WORK REQUEST — Only the lines below from the one containing "rewrite kernel_bank in" to the one containing "assert (value Sys" should be repeated, both included and unchanged.

────────────────

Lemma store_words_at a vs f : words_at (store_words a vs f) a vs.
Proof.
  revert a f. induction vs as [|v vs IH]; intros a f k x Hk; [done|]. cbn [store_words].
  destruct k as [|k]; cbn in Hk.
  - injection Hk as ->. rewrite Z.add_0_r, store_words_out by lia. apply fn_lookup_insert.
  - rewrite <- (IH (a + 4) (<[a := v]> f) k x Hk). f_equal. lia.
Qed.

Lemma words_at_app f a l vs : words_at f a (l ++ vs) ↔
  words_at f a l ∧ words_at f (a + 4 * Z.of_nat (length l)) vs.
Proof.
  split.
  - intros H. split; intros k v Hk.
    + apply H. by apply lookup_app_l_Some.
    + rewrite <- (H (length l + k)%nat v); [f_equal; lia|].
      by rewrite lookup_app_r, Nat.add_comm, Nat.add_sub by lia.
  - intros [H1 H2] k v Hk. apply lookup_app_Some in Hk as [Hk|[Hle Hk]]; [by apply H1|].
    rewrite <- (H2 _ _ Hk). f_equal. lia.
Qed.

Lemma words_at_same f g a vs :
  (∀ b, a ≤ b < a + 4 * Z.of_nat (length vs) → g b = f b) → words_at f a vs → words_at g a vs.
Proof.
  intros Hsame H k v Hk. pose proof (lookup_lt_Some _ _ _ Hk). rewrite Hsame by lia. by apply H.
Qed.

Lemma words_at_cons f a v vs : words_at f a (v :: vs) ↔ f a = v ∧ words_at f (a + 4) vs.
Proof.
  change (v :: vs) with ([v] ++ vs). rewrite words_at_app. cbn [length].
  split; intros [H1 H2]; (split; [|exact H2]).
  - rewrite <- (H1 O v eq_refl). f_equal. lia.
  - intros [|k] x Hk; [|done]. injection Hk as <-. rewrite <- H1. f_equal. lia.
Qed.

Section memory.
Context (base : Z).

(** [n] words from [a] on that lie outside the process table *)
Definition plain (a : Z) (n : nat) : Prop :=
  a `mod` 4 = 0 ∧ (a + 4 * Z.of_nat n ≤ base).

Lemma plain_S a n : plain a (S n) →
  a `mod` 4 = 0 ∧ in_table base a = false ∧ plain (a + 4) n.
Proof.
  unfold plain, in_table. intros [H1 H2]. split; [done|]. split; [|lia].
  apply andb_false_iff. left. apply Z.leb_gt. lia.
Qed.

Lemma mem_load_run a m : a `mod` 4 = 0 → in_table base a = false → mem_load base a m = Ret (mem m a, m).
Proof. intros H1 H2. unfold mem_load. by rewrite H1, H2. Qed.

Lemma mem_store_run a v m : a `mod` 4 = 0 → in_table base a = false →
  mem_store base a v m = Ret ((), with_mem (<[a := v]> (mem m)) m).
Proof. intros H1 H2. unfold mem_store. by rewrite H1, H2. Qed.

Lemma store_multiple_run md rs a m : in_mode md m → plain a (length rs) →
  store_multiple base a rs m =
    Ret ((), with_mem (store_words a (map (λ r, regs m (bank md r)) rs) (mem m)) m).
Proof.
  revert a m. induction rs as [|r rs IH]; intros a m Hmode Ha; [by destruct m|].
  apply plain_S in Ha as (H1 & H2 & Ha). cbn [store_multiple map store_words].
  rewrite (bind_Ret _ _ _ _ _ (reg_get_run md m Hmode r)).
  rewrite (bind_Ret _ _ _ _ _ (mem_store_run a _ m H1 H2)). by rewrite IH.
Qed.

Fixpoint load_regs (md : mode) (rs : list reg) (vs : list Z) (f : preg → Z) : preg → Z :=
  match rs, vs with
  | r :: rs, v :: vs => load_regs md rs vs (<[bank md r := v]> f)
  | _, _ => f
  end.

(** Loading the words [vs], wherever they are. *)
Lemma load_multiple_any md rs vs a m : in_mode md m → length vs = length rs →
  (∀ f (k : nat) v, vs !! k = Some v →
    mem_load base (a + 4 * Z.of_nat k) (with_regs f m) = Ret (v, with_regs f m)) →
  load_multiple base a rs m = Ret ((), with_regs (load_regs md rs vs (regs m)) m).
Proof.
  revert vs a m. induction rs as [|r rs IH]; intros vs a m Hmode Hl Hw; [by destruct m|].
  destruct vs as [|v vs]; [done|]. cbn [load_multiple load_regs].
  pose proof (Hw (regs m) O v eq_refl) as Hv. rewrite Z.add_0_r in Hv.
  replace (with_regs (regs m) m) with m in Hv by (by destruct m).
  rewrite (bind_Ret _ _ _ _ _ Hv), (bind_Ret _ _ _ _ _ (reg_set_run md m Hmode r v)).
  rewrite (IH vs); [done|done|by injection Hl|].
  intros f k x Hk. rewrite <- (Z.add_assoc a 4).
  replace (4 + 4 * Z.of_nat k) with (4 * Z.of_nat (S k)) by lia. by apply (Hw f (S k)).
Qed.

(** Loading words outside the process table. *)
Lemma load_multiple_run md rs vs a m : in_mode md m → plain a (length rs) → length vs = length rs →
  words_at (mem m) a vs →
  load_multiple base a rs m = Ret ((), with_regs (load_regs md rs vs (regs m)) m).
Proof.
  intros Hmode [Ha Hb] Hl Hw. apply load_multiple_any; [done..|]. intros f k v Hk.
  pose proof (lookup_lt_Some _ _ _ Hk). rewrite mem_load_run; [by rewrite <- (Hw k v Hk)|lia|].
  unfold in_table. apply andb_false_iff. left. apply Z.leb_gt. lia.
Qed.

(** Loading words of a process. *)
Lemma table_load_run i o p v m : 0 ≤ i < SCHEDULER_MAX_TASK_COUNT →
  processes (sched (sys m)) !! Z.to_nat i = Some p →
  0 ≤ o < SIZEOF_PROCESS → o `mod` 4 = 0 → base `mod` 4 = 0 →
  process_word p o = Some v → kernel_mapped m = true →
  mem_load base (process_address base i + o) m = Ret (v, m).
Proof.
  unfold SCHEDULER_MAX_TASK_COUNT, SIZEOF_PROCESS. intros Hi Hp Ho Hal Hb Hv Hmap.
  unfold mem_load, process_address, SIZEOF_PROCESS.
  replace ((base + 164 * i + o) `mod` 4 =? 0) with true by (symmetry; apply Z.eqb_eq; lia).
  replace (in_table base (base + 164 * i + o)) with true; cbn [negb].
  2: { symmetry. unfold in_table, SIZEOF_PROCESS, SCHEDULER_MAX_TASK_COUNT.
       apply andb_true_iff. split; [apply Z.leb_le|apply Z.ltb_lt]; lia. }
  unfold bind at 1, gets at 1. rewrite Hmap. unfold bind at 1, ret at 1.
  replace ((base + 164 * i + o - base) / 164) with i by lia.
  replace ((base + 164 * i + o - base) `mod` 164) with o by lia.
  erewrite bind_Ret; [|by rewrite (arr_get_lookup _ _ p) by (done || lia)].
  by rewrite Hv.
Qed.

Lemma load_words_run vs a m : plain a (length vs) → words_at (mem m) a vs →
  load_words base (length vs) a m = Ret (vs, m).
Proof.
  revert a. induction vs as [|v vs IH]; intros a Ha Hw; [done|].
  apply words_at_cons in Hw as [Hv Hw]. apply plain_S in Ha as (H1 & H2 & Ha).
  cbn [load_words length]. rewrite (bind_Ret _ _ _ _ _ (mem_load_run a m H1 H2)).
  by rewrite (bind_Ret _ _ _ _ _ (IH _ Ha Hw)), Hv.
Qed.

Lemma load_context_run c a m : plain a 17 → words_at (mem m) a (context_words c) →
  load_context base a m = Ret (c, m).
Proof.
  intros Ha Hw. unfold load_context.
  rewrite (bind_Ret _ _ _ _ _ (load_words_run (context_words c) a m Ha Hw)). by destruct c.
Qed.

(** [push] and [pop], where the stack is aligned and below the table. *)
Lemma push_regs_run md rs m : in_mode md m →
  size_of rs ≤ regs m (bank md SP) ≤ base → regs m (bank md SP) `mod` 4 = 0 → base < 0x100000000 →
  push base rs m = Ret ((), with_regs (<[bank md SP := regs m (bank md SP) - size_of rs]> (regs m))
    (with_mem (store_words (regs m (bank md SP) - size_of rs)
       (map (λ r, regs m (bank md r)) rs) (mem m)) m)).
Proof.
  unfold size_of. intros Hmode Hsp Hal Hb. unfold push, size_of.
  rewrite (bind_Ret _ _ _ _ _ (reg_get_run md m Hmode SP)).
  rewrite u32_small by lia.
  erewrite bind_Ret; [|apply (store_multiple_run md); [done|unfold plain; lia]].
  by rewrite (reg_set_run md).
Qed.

────────────────

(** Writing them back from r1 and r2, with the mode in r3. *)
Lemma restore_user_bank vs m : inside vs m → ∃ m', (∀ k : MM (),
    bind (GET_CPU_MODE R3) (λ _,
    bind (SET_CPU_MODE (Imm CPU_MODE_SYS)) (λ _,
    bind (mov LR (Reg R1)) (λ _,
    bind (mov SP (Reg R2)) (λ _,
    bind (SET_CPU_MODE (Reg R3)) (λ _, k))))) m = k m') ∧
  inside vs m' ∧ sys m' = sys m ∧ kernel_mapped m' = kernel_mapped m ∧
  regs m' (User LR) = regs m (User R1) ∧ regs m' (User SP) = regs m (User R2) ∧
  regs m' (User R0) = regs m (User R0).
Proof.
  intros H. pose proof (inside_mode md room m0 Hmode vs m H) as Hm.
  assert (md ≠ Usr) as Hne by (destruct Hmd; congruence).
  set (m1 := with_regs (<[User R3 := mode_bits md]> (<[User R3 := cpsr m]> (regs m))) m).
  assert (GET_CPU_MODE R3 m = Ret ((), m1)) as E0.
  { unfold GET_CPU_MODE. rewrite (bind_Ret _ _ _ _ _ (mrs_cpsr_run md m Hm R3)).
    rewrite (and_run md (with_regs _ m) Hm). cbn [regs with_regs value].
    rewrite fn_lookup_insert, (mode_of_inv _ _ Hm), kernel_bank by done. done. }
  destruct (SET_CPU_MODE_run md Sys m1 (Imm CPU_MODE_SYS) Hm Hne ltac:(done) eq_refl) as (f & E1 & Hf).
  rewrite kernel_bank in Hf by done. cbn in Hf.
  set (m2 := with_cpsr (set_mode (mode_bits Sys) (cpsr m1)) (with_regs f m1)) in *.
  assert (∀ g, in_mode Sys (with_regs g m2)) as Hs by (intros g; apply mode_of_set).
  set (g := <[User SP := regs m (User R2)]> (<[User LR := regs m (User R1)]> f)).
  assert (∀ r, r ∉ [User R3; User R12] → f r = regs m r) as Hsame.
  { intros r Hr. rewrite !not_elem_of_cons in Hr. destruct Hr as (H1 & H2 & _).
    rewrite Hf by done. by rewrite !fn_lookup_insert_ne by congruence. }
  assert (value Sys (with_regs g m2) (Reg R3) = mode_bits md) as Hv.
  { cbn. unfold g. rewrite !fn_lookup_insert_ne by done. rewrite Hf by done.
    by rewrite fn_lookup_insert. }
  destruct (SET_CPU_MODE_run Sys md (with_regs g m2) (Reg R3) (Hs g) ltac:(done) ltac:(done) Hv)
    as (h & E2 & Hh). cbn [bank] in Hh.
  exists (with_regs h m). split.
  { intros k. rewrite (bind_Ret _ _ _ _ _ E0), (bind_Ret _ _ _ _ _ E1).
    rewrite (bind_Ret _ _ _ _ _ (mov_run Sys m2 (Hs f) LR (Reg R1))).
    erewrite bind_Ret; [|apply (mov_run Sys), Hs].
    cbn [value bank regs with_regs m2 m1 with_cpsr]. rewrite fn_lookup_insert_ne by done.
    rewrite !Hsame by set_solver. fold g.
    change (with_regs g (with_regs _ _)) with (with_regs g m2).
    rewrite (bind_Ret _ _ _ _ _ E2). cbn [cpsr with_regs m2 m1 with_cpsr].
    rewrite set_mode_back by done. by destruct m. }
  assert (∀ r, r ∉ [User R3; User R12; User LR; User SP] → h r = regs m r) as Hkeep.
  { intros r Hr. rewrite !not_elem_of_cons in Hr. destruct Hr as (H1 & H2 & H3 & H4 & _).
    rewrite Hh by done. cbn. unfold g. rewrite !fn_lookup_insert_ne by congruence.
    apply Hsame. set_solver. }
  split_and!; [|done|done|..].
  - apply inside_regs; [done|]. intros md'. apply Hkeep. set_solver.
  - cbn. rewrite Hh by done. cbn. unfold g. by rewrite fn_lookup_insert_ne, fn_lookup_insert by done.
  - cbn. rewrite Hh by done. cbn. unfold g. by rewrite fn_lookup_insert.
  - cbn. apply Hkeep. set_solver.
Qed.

────────────────

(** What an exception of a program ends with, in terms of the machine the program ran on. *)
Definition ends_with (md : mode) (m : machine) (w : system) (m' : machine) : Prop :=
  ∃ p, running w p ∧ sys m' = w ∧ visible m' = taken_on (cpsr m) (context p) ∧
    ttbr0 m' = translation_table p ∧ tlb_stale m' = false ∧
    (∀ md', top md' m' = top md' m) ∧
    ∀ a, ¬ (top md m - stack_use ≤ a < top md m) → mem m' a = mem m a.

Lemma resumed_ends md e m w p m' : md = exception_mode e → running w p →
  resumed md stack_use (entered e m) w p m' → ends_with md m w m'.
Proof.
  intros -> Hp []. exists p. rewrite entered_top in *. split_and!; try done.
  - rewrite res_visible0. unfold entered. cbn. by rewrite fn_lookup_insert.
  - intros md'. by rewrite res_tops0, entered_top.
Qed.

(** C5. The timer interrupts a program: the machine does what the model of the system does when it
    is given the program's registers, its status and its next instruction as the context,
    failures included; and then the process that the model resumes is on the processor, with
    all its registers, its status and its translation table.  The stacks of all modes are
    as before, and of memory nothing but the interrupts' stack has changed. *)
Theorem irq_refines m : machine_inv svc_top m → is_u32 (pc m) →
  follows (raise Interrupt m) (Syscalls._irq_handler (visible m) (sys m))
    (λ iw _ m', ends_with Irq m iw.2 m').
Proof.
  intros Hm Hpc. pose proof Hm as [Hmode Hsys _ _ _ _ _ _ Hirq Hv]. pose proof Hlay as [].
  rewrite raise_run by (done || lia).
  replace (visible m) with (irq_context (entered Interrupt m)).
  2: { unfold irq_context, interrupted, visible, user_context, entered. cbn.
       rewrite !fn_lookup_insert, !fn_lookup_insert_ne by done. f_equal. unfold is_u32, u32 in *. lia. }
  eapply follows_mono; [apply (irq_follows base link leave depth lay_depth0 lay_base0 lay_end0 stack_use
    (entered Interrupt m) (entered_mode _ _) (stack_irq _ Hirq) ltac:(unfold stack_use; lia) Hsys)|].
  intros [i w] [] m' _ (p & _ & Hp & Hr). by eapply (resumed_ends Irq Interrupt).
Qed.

────────────────

YOUR SOLUTION —
  rewrite kernel_bank in Hf by done. cbn in Hf.
  set (m2 := with_cpsr (set_mode (mode_bits Sys) (cpsr m1)) (with_regs f m1)) in *.
  assert (∀ g, in_mode Sys (with_regs g m2)) as Hs by (intros g; apply mode_of_set).
  set (g := <[User SP := regs m (User R2)]> (<[User LR := regs m (User R1)]> f)).
  assert (∀ r, r ∉ [User R3; User R12] → f r = regs m r) as Hsame.
  { intros r Hr. rewrite !not_elem_of_cons in Hr. destruct Hr as (H1 & H2 & _).
    rewrite Hf by done. by rewrite !fn_lookup_insert_ne by congruence. }
  assert (value Sys (with_regs g m2) (Reg R3) = mode_bits md) as Hv.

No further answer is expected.